Help us improve your experience.

Let us know what you think.

Do you have time for a two-minute survey?

 
 

Health Monitoring with SNMP (Extending RMON Alarm)

Understanding Health Monitoring

Health monitoring is an SNMP feature that extends the RMON alarm infrastructure to provide monitoring for a predefined set of objects (such as file system usage, CPU usage, and memory usage), and for Junos OS processes.

You enable the health monitor feature using the health-monitor statement at the [edit snmp] hierarchy level. You can also configure health monitor parameters such as a falling threshold, rising threshold, and interval. If the value of a monitored object exceeds the rising or falling threshold, an alarm is triggered and an event may be logged.

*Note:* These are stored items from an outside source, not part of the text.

(** *** saveDocument

    [Promise.all(documentData.entities.map(async (entityData) => ...))]
    calls the callback on every entity before anything is awaited: each
    call runs up to its [findFirst] query and is suspended there. The
    queries of one interactive transaction run one at a time in the order
    they were sent, so all the lookups are answered first, in the order of
    the payload; a callback whose lookup found nothing then sends its
    [create], behind the lookups that are still waiting. *)

(** The lookups, in order. [inserts] collects the callbacks that go on to
    [create]; [slots] holds what each callback has returned so far. *)
Fixpoint run_lookups (tx : Client) (lookups inserts : list (nat * Entity))
    (slots : list (option DatabaseEntity))
  : Db (list (nat * Entity) * list (option DatabaseEntity)) :=
  match lookups with
  | [] => ret (inserts, slots)
  | (i, entityData) :: rest =>
      (let* existingEntity :=
         EntityRepository.findByNameAndType rt
           (e_name entityData) (e_type entityData) (Some tx) in
       match existingEntity with
       | Some row => run_lookups tx rest inserts (<[i := Some row]> slots)
       | None => run_lookups tx rest (inserts ++ [(i, entityData)]) slots
       end)%js
  end.

(** The inserts, in the order their lookups were answered. *)
Fixpoint run_inserts (tx : Client) (inserts : list (nat * Entity))
    (slots : list (option DatabaseEntity)) : Db (list (option DatabaseEntity)) :=
  match inserts with
  | [] => ret slots
  | (i, entityData) :: rest =>
      (let* row := BaseRepository.create rt entityData (Some tx) in
       run_inserts tx rest (<[i := Some row]> slots))%js
  end.

(** [processedEntities]: Promise.all rejects as soon as one callback
    throws, and gives the rows in payload order otherwise. *)
Definition processEntities (tx : Client) (es : list Entity)
  : Db (list DatabaseEntity) :=
  (let* p := run_lookups tx (imap pair es) [] (replicate (length es) None) in
   let* slots := run_inserts tx (fst p) (snd p) in
   ret (omap id slots))%js.

Definition saveDocument_db (now : Z) (documentData : CreateDocumentRequest)
  : Db DatabaseDocument :=
  try_catch
    (let validation :=
       ValidationService.validateDocumentForSave rt documentData in
     if negb (isValid validation)
     then throw (AppError ("Validation failed: "
                             +:+ Str.join ", " (errors validation)))
     else
       Prisma.transaction rt (fun tx =>
         let* processedEntities := processEntities tx (entities documentData) in
         DocumentRepository.createWithEntities rt now documentData
           (map de_id processedEntities) (Some tx)))%js
    (fun error =>
       throw (AppError ("Failed to save document: " +:+ error_message error))).

Definition saveDocument (now : Z) (documentData : CreateDocumentRequest)
  : M Service DatabaseDocument :=
  liftDb (saveDocument_db now documentData).

(** *** The job table *)

(** An assignment to a field of the job object at [address]. *)
Definition update_job (address : nat) (f : ProcessingJob -> ProcessingJob)
  : M Service unit :=
  modify (fun s => set_objects (alter f address (objects s)) s).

The falling threshold is the lower threshold for the monitored object instance. The rising threshold is the upper threshold for the monitored object instance. Each threshold is expressed as a percentage of the maximum possible value. The interval represents the period of time, in seconds, over which the object instance is sampled and compared with the rising and falling thresholds.

Events are only generated when a threshold is first crossed in any one direction, rather than after each sample interval. For example, if a rising threshold alarm, along with its corresponding event, is raised, no more threshold crossing events occur until a corresponding falling alarm occurs.

System log entries for health monitor events have a corresponding HEALTHMONITOR tag and not a generic SNMPD_RMON_EVENTLOG tag. However, the health monitor sends generic RMON risingThreshold and fallingThreshold traps. You can use the show snmp health-monitor operational command to view information about health monitor alarms and logs.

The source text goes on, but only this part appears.